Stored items
-- Opening Marker --

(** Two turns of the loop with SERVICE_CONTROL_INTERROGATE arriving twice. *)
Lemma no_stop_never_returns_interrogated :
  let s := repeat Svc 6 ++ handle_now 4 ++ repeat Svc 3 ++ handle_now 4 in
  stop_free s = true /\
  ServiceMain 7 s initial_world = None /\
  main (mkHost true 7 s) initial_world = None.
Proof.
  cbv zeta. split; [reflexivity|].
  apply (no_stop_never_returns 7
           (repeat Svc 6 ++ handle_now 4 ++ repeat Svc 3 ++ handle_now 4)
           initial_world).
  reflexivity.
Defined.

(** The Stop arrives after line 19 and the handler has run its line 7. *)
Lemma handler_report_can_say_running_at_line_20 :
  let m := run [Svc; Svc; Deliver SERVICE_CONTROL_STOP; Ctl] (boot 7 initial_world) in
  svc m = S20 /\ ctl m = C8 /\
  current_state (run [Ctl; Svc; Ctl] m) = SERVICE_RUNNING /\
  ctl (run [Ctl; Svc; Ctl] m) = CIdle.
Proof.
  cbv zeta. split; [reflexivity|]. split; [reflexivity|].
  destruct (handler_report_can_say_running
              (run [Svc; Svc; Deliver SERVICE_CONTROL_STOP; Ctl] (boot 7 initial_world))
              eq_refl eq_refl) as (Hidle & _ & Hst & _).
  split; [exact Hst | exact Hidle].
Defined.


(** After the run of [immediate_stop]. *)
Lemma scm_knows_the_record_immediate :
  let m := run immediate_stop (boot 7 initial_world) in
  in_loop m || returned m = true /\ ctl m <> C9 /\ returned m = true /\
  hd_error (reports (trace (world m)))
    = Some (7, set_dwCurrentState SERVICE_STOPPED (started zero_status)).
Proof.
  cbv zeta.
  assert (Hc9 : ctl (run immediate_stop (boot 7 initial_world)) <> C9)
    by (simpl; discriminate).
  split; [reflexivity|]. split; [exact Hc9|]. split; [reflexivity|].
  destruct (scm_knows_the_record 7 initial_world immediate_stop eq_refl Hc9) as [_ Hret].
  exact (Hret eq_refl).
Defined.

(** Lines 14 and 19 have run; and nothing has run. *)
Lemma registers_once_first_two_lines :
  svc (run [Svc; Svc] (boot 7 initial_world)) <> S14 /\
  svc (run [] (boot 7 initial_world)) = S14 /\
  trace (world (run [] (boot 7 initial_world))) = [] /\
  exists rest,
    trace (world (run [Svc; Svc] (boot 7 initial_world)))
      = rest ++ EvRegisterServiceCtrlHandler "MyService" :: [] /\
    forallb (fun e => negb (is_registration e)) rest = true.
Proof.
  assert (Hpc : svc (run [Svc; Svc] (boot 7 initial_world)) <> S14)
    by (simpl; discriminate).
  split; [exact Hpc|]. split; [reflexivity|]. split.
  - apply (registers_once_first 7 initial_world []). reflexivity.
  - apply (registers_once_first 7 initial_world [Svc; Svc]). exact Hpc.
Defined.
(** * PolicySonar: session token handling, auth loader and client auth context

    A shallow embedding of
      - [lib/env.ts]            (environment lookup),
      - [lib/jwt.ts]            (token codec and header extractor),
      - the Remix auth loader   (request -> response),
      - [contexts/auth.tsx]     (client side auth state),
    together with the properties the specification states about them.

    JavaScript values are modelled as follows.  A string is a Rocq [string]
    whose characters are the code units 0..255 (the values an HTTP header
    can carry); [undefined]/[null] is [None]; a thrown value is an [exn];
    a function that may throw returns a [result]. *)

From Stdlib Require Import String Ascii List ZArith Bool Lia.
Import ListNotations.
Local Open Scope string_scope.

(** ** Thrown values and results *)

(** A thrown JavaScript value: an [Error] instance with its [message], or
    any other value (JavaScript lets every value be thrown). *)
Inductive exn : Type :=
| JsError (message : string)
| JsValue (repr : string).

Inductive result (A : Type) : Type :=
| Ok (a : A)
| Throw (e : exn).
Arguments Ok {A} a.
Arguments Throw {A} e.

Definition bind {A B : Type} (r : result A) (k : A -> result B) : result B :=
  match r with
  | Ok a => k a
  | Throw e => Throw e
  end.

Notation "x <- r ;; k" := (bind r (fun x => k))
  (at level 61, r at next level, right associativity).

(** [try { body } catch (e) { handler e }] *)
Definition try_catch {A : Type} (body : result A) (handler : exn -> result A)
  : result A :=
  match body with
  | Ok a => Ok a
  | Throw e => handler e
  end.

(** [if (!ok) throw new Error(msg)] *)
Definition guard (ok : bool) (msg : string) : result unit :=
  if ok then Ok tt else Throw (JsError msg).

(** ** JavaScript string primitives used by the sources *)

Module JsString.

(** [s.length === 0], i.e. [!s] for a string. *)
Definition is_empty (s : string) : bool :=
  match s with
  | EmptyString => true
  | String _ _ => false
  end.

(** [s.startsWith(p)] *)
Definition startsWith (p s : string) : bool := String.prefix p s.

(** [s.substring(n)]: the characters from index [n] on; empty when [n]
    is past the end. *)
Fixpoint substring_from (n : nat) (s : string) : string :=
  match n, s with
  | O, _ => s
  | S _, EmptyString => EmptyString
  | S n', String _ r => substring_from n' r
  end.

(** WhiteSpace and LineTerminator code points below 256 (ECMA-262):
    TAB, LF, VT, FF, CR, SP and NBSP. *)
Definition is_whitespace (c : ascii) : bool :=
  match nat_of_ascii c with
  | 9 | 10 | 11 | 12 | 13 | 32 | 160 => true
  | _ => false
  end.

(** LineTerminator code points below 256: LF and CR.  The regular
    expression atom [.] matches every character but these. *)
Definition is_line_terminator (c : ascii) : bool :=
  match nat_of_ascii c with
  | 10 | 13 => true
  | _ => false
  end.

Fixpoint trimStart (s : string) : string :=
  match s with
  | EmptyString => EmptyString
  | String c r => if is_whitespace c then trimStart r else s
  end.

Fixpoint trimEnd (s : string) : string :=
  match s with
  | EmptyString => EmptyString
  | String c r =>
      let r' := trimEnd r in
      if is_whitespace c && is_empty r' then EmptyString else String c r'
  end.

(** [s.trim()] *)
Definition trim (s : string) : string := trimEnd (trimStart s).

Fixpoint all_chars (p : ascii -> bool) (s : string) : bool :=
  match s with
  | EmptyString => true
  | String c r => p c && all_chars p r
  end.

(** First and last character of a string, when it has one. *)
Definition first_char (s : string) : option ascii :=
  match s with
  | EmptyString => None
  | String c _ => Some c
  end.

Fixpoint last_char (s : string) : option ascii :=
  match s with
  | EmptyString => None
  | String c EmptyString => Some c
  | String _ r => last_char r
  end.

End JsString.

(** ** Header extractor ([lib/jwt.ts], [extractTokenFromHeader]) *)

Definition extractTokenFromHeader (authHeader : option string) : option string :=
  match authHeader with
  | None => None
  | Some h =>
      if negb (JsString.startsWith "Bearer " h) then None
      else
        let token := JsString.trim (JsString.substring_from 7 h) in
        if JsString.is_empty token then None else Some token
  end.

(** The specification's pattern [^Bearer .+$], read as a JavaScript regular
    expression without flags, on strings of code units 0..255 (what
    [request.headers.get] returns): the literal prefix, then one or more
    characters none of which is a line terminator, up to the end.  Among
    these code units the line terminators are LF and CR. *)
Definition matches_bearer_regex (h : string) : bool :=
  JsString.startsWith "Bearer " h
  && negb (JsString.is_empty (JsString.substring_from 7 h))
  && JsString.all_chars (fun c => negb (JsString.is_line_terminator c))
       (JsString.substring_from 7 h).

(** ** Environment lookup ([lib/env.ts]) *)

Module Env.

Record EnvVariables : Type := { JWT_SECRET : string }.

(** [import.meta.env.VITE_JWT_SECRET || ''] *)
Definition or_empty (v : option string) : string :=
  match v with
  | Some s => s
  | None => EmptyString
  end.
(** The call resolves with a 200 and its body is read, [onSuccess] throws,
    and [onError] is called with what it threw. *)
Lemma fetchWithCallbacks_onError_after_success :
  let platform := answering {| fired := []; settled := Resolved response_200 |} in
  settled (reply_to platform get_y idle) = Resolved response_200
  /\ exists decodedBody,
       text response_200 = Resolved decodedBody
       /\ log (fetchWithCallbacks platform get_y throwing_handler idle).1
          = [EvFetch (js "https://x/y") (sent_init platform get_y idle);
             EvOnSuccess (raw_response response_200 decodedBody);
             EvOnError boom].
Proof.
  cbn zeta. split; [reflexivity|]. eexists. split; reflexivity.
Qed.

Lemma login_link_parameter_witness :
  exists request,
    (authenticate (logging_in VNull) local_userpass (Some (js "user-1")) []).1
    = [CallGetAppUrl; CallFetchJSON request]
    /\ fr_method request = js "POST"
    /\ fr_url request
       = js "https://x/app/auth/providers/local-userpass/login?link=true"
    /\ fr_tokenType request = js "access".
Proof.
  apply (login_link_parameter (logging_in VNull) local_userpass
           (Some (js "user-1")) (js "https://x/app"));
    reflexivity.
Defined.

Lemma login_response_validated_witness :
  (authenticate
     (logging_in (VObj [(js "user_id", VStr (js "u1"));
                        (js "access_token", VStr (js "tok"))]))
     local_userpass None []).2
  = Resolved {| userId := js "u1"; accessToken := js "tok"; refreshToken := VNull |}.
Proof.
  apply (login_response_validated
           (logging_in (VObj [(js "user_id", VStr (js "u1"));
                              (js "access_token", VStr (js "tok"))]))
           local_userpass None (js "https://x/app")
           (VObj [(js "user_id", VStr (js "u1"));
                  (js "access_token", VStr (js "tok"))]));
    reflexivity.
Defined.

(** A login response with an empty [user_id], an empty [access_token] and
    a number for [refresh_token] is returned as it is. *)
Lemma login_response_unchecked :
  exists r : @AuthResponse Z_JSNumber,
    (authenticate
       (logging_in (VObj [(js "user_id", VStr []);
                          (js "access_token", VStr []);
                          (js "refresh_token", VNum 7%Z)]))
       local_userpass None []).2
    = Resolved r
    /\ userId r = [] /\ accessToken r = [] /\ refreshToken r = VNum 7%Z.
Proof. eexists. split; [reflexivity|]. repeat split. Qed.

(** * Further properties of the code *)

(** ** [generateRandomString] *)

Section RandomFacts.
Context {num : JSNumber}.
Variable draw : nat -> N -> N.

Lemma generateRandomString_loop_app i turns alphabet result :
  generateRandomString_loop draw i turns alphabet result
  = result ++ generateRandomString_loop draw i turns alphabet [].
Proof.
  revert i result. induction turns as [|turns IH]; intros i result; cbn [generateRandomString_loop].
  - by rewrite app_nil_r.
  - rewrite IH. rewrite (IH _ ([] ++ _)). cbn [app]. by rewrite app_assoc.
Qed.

-- Closing Marker --

List the lines of the entries that include "Inductive".

> _EXERCISE RESPONSE_
Inductive exn : Type :=
Inductive result (A : Type) : Type :=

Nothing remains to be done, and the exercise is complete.